Train Test Validation Splits

Before we do the splitting, it’s important to sort the filenames because we have the labels for the first 451 images (in House_Room_Dataset/Bedroom subdirectory) and not just any random 451 images. By default, os.listdir() returns the files in some random order and we shouldn't rely on it.

# sorting files in the order they appear
files = os.listdir(ORIG_INPUT_DATASET)
files.sort(key=lambda f: int(f.split('_')[1].split('.')[0]))
# checking to see the correct file order
files[:5]
********* OUTPUT **********
['bed_1.jpg', 'bed_2.jpg', 'bed_3.jpg', 'bed_4.jpg', 'bed_8.jpg']

Now that we know we have the correct 451 images, let’s proceed to the train-test-validation splits. We will allocate ~ 75%, 15%, and 10% of the data for training, validation, and testing, respectively.

# splitting files into train and test sets
trainX, testX, trainY, testY = train_test_split(files[:len(labels)],
labels,
stratify=labels,
train_size=0.90)
# further splitting of train set into train and val sets
trainX, valX, trainY, valY = train_test_split(trainX, trainY, stratify=trainY, train_size=0.85)
# Checking the size of train, test, eval
len(trainX), len(trainY), len(valX), len(valY), len(testX), len(testY)
********* OUTPUT **********
(344, 344, 61, 61, 46, 46)

Using Sklearn’s train_test_split() method, we first split the entire dataset into train and test sets, followed by a second split of the train data into train and validation sets. It is important to stratify by labels because we want a proportional distribution of both modern and old images in all three sets — train, test, and validation.

Building the training dataset directories

Later on in the code, you’ll notice that during training we won’t be loading the entire dataset into memory. Instead, we will make use of Keras’s .flow_from_directory() function to allow for batch processing. However, this function expects the data to be organized into directories as follows:

Fig 1: Directory structure for reading images in batches in Keras. Class M and O refer to Modern and Old, respectively.

To get our image files organized in the above format, we will make use of this short snippet:

While the code snippet runs, you should be able to see the progress using the tqdm module and once it finishes, you’ll find three new sub-directories created — dataset/training, dataset/evaluation, and dataset/validation and within each of these, there will be two sub-sub-directories, one each for modern and old houses.

As a sanity check, let’s see we have the expected number of images in each subdirectory.

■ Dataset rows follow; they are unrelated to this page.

(* ===== verification/TimerFacts.v ===== *)
(** * The timer dispatcher: its invariant

    [core s F] relates the heap, the sets and the facades of a dispatcher in
    which the objects [F] are detached from the sets but not yet deleted; each
    method preserves it.  [tinv] adds the threads. *)

From S2P Require Import Prelude Bytes Timeval TimerDispatcher.

Open Scope Z_scope.

(** ** The order of the timers *)

Definition klt (t1 : timeval) (g1 : Z) (t2 : timeval) (g2 : Z) : Prop :=
  tv_sec t1 < tv_sec t2 \/
  tv_sec t1 = tv_sec t2 /\ (tv_usec t1 < tv_usec t2 \/ tv_usec t1 = tv_usec t2 /\ g1 < g2).

Abbreviation tlt x y := (klt (time x) (generation x) (time y) (generation y)).

Lemma timer_less_spec x y : timer_less x y = true <-> tlt x y.
Proof.
  unfold timer_less, klt, tv_eqb, tv_ltb.
  destruct (timeval_compare_cases (time x) (time y)) as [[-> H]|[[-> H]|[-> H]]]; simpl;
    rewrite ?Z.ltb_lt; rewrite ?H; lia.
Qed.

Lemma timer_less_false x y :
  timer_less x y = false -> timer_less y x = false -> generation x = generation y.
Proof.
  rewrite <- !not_true_iff_false, !timer_less_spec. unfold klt. lia.
Qed.

Definition hlt (hp : gmap Z timer) (a b : Z) : Prop :=
  forall x y, hp !! a = Some x -> hp !! b = Some y -> tlt x y.

Record queue_ok (hp : gmap Z timer) (q : list Z) : Prop := {
  qo_sorted : StronglySorted (hlt hp) q;
  qo_live : Forall (fun a => is_Some (hp !! a)) q
}.

Lemma queue_ok_cons hp a q :
  queue_ok hp (a :: q) <-> is_Some (hp !! a) /\ Forall (hlt hp a) q /\ queue_ok hp q.
Proof.
  split.
  - intros [Hs Hl]. apply StronglySorted_inv in Hs as [Hs Ha]. apply Forall_cons in Hl as [? ?]. done.
  - intros (Ha & Hq & [Hs Hl]). by split; constructor.
Qed.

(** The order depends only on the keys. *)
Lemma queue_ok_ext hp hp' q :
  (forall a x, a ∈ q -> hp !! a = Some x ->
     exists x', hp' !! a = Some x' /\ time x' = time x /\ generation x' = generation x) ->
  queue_ok hp q -> queue_ok hp' q.
Proof.
  induction q as [|a q IH]; intros Hk; [intros _; by repeat constructor|]. rewrite !queue_ok_cons. intros ([x Hx] & Ha & Hq).
  destruct (Hk a x ltac:(set_solver) Hx) as (x' & Hx' & Et & Eg). split_and!; [done| |apply IH; set_solver].
  apply Forall_forall. intros b Hb. rewrite Forall_forall in Ha. specialize (Ha b Hb).
  destruct Hq as [_ Hl]. rewrite Forall_forall in Hl. destruct (Hl b Hb) as [y Hy].
  destruct (Hk b y ltac:(set_solver) Hy) as (y' & Hy' & Et' & Eg').
  intros ? ? E1 E2. simplify_eq. rewrite Et, Eg, Et', Eg'. by apply Ha.
Qed.

Lemma queue_ok_insert_out hp a x q : a ∉ q -> queue_ok hp q -> queue_ok (<[a := x]> hp) q.
Proof.
  intros Ha. apply queue_ok_ext. intros b y Hb Hy. exists y. split; [|done].
  rewrite lookup_insert_ne; [done|]. set_solver.
Qed.

Lemma hlt_trans hp a b c : is_Some (hp !! b) -> hlt hp a b -> hlt hp b c -> hlt hp a c.
Proof.
  intros [y Hy] H1 H2 x z Hx Hz. specialize (H1 x y Hx Hy). specialize (H2 y z Hy Hz).
  unfold klt in *. lia.
Qed.

(** ** The ordered set *)

Definition gens_apart (hp : gmap Z timer) : Prop :=
  forall a b x y, hp !! a = Some x -> hp !! b = Some y -> generation x = generation y -> a = b.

trainPath = os.path.join(BASE_PATH, TRAIN)
valPath = os.path.join(BASE_PATH, VAL)
testPath = os.path.join(BASE_PATH, TEST)
totalTrain = len(list(paths.list_images(trainPath)))
totalVal = len(list(paths.list_images(valPath)))
totalTest = len(list(paths.list_images(testPath)))
print(totalTrain, totalTest, totalVal)********** OUTPUT *******
344 46 61

Note: If your custom data is in the structure described below, there is a useful python package called split_folders that can be used to get the data in the directory structure defined in Fig 1.

dataset/
class1/
img1.jpg
img2.jpg
...
class2/
img3.jpg
...
...

Image Preprocessing

Because we are dealing with rather limited sample size, it is often recommended to randomly augment images using rotations, zooming, translations, etc.

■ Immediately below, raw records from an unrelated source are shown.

Lemma route_set_insert_spec r l :
  NoDup l -> NoDup (set_insert r l) /\ forall x, x ∈ set_insert r l <-> x ∈ l \/ x = r.
Proof.
  intros Hn. unfold set_insert. destruct (existsb (routeq r) l) eqn:E.
  - apply existsb_routeq in E. split; [done|]. set_solver.
  - apply not_true_iff_false in E. rewrite existsb_routeq in E. split; [|set_solver].
    apply NoDup_app. split_and!; [done|set_solver|apply NoDup_singleton].
Qed.

(** The loops of [clean_subpath]; [E] are the extensions. *)
Lemma clean_lefts U p es : forall s S L LL LS RL RS todo,
  rep6 s S L LL LS RL RS -> S ⊆ L -> RL ⊆ L -> RS ⊆ S -> path p <> [] -> NoDup todo ->
  (forall r, r ∈ es -> walks U r /\ tail_route r = p) ->
  exists todo' s', clean_extensions (init_route p) es todo true s = (todo', s') /\
    NoDup todo' /\ (forall x, x ∈ todo' <-> x ∈ todo \/ x ∈ es) /\
    rep6 s' (S ∖ list_to_set es) (L ∖ list_to_set es) LL LS (RL ∖ list_to_set es) (RS ∖ list_to_set es).
Proof.
  induction es as [|r es IH]; intros s S L LL LS RL RS todo Hr HSL HRL HRS Hp Hn Hes; simpl.
  - exists todo, s. split_and!; [done|done|set_solver|]. eapply rep6_ext; [done| | | | | |]; clear; set_eq.
  - destruct (Hes r ltac:(set_solver)) as [Hw Ht]. destruct (route_set_insert_spec r todo Hn) as [Hn' Hm'].
    destruct (IH (clean_route r (init_route p) true s) (S ∖ {[r]}) (L ∖ {[r]}) LL LS (RL ∖ {[r]}) (RS ∖ {[r]})
      (set_insert r todo)) as (todo' & s' & -> & Hn2 & Hm2 & Hr2);
      [by apply (clean_route_left U)|by apply difference_mono_r..|done|done|by intros; apply Hes; right|].
    exists todo', s'. split_and!; [done|done| |].
    + intros x. rewrite Hm2, Hm', elem_of_cons. tauto.
    + eapply rep6_ext; [exact Hr2| | | | | |]; clear; set_eq.
Qed.

Lemma clean_rights U p es : forall s S L LL LS RL RS todo,
  rep6 s S L LL LS RL RS -> S ⊆ L -> LL ⊆ L -> LS ⊆ S -> path p <> [] -> NoDup todo ->
  (forall r, r ∈ es -> walks U r /\ init_route r = p) ->
  exists todo' s', clean_extensions (tail_route p) es todo false s = (todo', s') /\
    NoDup todo' /\ (forall x, x ∈ todo' <-> x ∈ todo \/ x ∈ es) /\
    rep6 s' (S ∖ list_to_set es) (L ∖ list_to_set es) (LL ∖ list_to_set es) (LS ∖ list_to_set es) RL RS.
Proof.
  induction es as [|r es IH]; intros s S L LL LS RL RS todo Hr HSL HLL HLS Hp Hn Hes; simpl.
  - exists todo, s. split_and!; [done|done|set_solver|]. eapply rep6_ext; [done| | | | | |]; clear; set_eq.
  - destruct (Hes r ltac:(set_solver)) as [Hw Ht]. destruct (route_set_insert_spec r todo Hn) as [Hn' Hm'].
    destruct (IH (clean_route r (tail_route p) false s) (S ∖ {[r]}) (L ∖ {[r]}) (LL ∖ {[r]}) (LS ∖ {[r]}) RL RS
      (set_insert r todo)) as (todo' & s' & -> & Hn2 & Hm2 & Hr2);
      [by apply (clean_route_right U)|by apply difference_mono_r..|done|done|by intros; apply Hes; right|].
    exists todo', s'. split_and!; [done|done| |].
    + intros x. rewrite Hm2, Hm', elem_of_cons. tauto.
    + eapply rep6_ext; [exact Hr2| | | | | |]; clear; set_eq.
Qed.

(** The direct extensions of [p] in [L]. *)
Definition extensions (p : route) (L : gset route) : gset route :=
  filter (fun e => tail_route e = p \/ init_route e = p) L.

(** Erasing an entry, and the entry of the shortest ones with it. *)
Lemma erase_entries (m ms : ExtensionMap) key (p : route) (L S : gset route) :
  reps m key L -> reps ms key S -> S ⊆ L ->
  let es := entries m p in
  let m' := match m !! p with Some _ => delete p m | None => m end in
  let ms' := match m !! p with Some _ => delete p ms | None => ms end in
  reps m' key (L ∖ list_to_set es) /\ reps ms' key (S ∖ list_to_set es) /\
  NoDup es /\ forall r, r ∈ es <-> r ∈ L /\ key r = p.
Proof.
  intros Hm Hms HSL. simpl. pose proof (rp_mem _ _ _ Hm p) as Hmem. pose proof (rp_nodup _ _ _ Hm p) as Hnd.
  split_and!; [| |done|done].
  - replace (L ∖ list_to_set (entries m p)) with (filter (fun r => key r <> p) L).
    + destruct (m !! p) eqn:E; [by apply delete_spec|].
      replace (filter (fun r => key r <> p) L) with L; [done|]. apply set_eq. intros r. rewrite elem_of_filter.
      specialize (Hmem r). simpl in Hmem. set_solver.
    + apply set_eq. intros r. rewrite elem_of_filter, elem_of_difference, elem_of_list_to_set, Hmem. naive_solver.
  - replace (S ∖ list_to_set (entries m p)) with (filter (fun r => key r <> p) S).
    + destruct (m !! p) eqn:E; [by apply delete_spec|].
      replace (filter (fun r => key r <> p) S) with S; [done|]. apply set_eq. intros r. rewrite elem_of_filter.
      specialize (Hmem r). simpl in Hmem. set_solver.
    + apply set_eq. intros r. rewrite elem_of_filter, elem_of_difference, elem_of_list_to_set, Hmem. 
      split; [naive_solver|]. intros [Hr Hn]. split; [|done]. intros E. apply Hn. split; [by apply HSL|done].
Qed.

Lemma clean_turn_spec U s L S p todo :
  rep s L S -> S ⊆ L -> (forall r, r ∈ L -> walks U r) -> path p <> [] -> NoDup todo ->
  exists todo' s', clean_turn p todo s = (todo', s') /\ NoDup todo' /\
    (forall x, x ∈ todo' <-> x ∈ todo \/ x ∈ extensions p L) /\
    rep s' (L ∖ extensions p L) (S ∖ extensions p L).
Proof.
  intros [H1 H2 H3 H4 H5 H6] HSL Hw Hp Hn. unfold clean_turn.
  destruct (erase_entries _ _ _ p L S H3 H4 HSL) as (E3 & E4 & Hnl & Hml).
  destruct (erase_entries _ _ _ p L S H5 H6 HSL) as (E5 & E6 & Hnr & Hmr).
  set (lefts := entries (left_local s) p) in *. set (rights := entries (right_local s) p) in *.
  set (s1 := Routing (shortest s) (local_routes s)
    match left_local s !! p with Some _ => delete p (left_local s) | None => left_local s end
    match left_local s !! p with Some _ => delete p (left_shortest s) | None => left_shortest s end
    match right_local s !! p with Some _ => delete p (right_local s) | None => right_local s end
    match right_local s !! p with Some _ => delete p (right_shortest s) | None => right_shortest s end).
  assert (Hs1 : rep6 s1 S L (L ∖ list_to_set lefts) (S ∖ list_to_set lefts)
    (L ∖ list_to_set rights) (S ∖ list_to_set rights)) by (by split).
  destruct (clean_lefts U p lefts s1 _ _ _ _ _ _ todo Hs1) as (todo1 & s2 & C1 & Hn1 & Hm1 & Hr1);
    [done|apply subseteq_difference_l; done..|done|done| |].
  { intros r [Hr Ht]%Hml. auto. }
  destruct (clean_rights U p rights s2 _ _ _ _ _ _ todo1 Hr1) as (todo2 & s3 & C2 & Hn2 & Hm2 & Hr2);
    [by apply difference_mono_r|by apply difference_mono_r..|done|done| |].
  { intros r [Hr Ht]%Hmr. auto. }
  assert (Hext : forall x, x ∈ extensions p L <-> x ∈ lefts \/ x ∈ rights).
  { intros x. unfold extensions. rewrite elem_of_filter, Hml, Hmr. tauto. }
  exists todo2, s3. split_and!.
  - clear -C1 C2. unfold clean_subpath, set_subpath. subst s1 lefts rights. destruct s as [a b ll ls rl rs].
    cbn -[clean_extensions init_route tail_route] in *.
    destruct (ll !! p); cbn -[clean_extensions init_route tail_route] in *;
      (destruct (rl !! p); cbn -[clean_extensions init_route tail_route] in *; by rewrite C1).
  - done.
  - intros x. rewrite Hm2, Hm1, Hext. tauto.
  - eapply rep6_ext; [exact Hr2| | | | | |]; apply set_eq; intros x; 
      rewrite ?elem_of_difference, ?elem_of_list_to_set, Hext; tauto.
Qed.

While it might be tempting to think that data augmentations increases the amount of training data available, what it actually does is take a training sample and apply a random transformation to it [Source]. Overall, the sample size remains the same.

Keras allows random augmentations for brightness, rotation, zoom, shear, etc. using the ImageDataGenerator and the best part is that all this is done on the fly during model fit i.e. you need not compute them in advance.

Training data augmentation:

trainAug = ImageDataGenerator(
rotation_range=90,
zoom_range=[0.5, 1.0],
width_shift_range=0.3,
height_shift_range=0.25,
shear_range=0.15,
horizontal_flip=True,
fill_mode="nearest",
brightness_range=[0.2, 1.0]
)

Most parameters such as width_shift, height_shift, zoom_range and rotation_range should be intuitive (if not, have a look at the official Keras documentation).

An important thing to note is that when you perform, say zooming or rotation, some empty areas/pixels might be created in the image which must be filled using the appropriate technique mentioned in fill_mode.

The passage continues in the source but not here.